**Records for the task**
◇ ◇ ◇ ◇ ◇ ◇ ◇

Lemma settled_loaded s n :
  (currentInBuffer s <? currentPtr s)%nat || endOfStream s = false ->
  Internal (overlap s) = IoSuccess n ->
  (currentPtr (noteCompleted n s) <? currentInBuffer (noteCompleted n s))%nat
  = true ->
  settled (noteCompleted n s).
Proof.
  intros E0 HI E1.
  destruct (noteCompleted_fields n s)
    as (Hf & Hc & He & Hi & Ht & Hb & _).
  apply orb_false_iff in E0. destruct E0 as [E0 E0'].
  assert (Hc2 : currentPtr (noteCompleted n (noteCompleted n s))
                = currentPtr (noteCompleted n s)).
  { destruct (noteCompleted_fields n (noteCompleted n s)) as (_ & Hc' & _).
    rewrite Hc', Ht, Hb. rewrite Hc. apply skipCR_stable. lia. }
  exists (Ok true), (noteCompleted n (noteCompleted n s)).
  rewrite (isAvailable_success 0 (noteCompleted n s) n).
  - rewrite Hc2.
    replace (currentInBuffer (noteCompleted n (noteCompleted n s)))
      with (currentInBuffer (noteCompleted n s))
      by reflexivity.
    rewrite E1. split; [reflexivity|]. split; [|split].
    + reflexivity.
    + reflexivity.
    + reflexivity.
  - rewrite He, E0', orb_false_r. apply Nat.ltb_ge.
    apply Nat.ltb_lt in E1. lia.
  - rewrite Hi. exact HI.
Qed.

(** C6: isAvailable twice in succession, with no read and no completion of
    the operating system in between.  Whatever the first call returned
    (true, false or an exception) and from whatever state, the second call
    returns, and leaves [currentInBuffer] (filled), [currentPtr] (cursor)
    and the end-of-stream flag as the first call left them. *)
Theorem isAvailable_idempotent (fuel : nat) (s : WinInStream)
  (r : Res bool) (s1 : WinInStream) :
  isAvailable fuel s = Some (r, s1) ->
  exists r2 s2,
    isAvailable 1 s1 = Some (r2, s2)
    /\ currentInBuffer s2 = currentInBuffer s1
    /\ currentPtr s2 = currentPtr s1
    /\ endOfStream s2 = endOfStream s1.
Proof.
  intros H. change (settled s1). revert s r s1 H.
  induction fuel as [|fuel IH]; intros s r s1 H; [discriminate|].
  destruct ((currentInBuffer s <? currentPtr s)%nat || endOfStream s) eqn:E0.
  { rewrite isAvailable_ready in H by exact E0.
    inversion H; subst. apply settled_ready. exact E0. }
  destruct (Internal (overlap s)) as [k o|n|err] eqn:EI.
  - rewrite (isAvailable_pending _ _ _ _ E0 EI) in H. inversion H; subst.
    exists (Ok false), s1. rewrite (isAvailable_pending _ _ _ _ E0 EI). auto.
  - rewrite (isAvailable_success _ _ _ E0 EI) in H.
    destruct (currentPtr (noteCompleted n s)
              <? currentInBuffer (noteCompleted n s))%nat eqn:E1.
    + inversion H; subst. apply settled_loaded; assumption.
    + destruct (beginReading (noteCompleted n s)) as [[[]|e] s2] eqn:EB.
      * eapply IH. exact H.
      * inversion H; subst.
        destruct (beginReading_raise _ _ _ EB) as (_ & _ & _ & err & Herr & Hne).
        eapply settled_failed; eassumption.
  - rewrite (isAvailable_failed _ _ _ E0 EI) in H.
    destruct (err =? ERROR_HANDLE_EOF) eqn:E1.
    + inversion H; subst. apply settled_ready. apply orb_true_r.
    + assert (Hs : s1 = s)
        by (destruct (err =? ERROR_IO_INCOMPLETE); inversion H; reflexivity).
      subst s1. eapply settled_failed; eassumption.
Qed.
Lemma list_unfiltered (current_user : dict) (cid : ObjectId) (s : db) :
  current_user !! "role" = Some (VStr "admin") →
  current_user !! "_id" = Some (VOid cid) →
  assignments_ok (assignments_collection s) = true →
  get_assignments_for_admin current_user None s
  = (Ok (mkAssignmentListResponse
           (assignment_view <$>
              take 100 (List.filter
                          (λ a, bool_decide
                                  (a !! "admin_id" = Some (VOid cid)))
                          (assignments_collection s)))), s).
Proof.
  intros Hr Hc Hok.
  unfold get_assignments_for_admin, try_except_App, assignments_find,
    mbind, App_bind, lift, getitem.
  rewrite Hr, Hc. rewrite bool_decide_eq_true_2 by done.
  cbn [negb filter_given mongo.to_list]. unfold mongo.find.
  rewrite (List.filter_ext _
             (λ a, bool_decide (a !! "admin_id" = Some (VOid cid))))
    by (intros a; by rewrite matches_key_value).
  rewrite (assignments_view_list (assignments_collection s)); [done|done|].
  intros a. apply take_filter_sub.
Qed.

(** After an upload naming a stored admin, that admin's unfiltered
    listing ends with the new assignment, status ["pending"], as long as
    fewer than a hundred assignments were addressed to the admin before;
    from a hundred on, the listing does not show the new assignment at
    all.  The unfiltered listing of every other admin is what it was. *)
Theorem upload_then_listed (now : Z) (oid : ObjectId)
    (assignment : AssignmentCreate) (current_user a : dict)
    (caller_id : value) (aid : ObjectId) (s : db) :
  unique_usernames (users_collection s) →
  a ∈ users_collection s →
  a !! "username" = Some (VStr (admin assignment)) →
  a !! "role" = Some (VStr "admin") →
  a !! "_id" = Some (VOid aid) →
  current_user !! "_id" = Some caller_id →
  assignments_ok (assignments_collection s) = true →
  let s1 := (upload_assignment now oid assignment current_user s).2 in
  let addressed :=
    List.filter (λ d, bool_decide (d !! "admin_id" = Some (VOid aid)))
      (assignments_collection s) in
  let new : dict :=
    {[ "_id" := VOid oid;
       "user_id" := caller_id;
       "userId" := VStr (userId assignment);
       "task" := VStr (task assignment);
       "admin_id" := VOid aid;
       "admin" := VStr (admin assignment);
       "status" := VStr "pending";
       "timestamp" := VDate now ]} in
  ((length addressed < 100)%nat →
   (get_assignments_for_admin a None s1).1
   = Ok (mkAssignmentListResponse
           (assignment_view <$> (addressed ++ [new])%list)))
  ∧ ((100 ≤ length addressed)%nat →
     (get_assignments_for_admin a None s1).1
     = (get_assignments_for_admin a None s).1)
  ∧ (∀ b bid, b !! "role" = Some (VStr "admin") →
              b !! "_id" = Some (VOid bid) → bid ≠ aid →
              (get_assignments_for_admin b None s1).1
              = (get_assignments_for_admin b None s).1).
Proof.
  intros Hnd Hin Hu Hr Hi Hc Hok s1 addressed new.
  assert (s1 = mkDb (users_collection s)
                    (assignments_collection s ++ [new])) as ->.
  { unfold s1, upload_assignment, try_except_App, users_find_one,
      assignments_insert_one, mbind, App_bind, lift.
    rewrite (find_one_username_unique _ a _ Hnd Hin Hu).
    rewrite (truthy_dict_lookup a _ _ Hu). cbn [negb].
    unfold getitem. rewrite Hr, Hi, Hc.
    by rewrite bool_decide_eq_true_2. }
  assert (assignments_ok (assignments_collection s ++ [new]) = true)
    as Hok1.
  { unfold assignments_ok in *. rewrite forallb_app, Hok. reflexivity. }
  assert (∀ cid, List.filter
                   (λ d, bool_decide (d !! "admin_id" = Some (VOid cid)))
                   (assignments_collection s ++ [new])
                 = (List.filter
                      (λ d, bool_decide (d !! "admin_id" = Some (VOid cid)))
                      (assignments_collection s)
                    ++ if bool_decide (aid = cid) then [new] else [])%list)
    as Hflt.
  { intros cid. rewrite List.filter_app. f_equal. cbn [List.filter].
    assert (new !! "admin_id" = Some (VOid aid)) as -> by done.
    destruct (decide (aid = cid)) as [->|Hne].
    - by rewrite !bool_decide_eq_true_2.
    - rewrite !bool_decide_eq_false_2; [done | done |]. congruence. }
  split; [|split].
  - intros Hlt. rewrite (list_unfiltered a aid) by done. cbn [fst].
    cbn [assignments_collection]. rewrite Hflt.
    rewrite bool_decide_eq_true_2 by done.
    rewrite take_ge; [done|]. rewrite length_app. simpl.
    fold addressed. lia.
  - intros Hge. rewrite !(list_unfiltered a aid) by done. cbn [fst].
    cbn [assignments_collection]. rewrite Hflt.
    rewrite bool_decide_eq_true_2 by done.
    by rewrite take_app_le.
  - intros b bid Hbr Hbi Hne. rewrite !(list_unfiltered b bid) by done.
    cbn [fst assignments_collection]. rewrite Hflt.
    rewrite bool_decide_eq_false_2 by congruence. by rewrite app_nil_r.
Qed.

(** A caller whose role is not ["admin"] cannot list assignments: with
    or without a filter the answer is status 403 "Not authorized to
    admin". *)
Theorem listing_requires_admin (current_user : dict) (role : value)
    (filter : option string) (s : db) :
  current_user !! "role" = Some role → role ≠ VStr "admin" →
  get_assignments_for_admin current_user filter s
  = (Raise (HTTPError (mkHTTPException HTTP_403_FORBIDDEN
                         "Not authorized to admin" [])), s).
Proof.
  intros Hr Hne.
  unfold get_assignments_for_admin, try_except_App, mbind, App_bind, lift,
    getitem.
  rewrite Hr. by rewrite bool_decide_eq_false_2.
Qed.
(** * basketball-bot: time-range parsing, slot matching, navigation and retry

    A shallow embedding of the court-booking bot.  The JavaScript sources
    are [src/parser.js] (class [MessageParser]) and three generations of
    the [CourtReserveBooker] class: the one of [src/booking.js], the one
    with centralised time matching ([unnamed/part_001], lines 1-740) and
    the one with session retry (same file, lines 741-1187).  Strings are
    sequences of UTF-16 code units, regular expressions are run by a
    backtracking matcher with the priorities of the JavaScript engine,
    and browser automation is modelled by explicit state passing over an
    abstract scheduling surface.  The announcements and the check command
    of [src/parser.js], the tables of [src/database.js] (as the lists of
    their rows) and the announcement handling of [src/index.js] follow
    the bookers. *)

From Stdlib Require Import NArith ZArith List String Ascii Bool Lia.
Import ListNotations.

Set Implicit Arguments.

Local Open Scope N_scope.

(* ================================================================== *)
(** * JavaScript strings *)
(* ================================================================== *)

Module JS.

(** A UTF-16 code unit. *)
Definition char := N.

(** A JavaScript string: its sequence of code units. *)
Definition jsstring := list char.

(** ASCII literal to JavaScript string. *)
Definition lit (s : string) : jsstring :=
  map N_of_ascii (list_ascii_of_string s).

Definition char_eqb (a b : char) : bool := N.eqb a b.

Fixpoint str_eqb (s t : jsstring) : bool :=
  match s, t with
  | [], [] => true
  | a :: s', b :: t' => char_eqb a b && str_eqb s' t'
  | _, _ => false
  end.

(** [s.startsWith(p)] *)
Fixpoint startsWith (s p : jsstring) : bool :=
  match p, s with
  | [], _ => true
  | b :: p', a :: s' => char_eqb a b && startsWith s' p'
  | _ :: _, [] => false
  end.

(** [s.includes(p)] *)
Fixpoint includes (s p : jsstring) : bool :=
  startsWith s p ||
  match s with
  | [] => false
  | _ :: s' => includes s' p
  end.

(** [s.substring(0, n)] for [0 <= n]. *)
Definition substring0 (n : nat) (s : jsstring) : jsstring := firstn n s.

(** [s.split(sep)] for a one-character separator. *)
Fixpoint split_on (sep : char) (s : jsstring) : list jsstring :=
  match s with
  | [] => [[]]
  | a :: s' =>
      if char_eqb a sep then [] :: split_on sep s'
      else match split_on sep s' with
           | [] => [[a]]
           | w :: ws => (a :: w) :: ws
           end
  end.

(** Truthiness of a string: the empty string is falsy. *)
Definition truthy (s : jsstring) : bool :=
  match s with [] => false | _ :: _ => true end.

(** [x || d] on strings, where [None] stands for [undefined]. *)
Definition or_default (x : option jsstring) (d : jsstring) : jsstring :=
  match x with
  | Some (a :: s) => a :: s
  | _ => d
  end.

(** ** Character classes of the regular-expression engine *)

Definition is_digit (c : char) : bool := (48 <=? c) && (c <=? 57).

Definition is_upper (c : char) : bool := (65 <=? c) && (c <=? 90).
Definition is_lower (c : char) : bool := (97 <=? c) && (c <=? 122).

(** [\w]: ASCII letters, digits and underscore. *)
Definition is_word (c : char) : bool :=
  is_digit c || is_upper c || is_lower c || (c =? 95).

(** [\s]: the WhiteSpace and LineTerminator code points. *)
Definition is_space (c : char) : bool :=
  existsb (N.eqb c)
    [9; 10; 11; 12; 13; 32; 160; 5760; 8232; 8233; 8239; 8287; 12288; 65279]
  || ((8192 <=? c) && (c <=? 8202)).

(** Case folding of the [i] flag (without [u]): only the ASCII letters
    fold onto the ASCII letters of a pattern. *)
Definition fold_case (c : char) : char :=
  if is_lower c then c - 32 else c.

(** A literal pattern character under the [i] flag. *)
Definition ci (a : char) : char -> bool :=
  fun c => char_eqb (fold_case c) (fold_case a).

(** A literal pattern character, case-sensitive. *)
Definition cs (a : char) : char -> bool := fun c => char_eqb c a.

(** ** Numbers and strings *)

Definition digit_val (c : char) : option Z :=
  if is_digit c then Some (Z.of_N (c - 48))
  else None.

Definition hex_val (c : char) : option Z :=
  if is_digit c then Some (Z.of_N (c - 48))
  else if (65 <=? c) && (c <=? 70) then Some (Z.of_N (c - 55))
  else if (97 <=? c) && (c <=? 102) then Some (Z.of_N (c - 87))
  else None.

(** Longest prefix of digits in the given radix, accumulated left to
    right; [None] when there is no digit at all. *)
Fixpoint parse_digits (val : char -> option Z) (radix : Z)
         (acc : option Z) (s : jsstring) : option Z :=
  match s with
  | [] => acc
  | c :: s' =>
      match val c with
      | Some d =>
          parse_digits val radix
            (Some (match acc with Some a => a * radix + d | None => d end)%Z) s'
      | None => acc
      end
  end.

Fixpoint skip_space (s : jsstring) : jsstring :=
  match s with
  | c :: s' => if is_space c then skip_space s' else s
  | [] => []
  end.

◇ ◇ ◇ ◇ ◇ ◇ ◇

**Task**
Copy out the listing above, line by line and exactly, from its first line to the line holding "exists (Ok true), (noteCompleted", inclusive.

**Solved exercise**
Lemma settled_loaded s n :
  (currentInBuffer s <? currentPtr s)%nat || endOfStream s = false ->
  Internal (overlap s) = IoSuccess n ->
  (currentPtr (noteCompleted n s) <? currentInBuffer (noteCompleted n s))%nat
  = true ->
  settled (noteCompleted n s).
Proof.
  intros E0 HI E1.
  destruct (noteCompleted_fields n s)
    as (Hf & Hc & He & Hi & Ht & Hb & _).
  apply orb_false_iff in E0. destruct E0 as [E0 E0'].
  assert (Hc2 : currentPtr (noteCompleted n (noteCompleted n s))
                = currentPtr (noteCompleted n s)).
  { destruct (noteCompleted_fields n (noteCompleted n s)) as (_ & Hc' & _).
    rewrite Hc', Ht, Hb. rewrite Hc. apply skipCR_stable. lia. }
  exists (Ok true), (noteCompleted n (noteCompleted n s)).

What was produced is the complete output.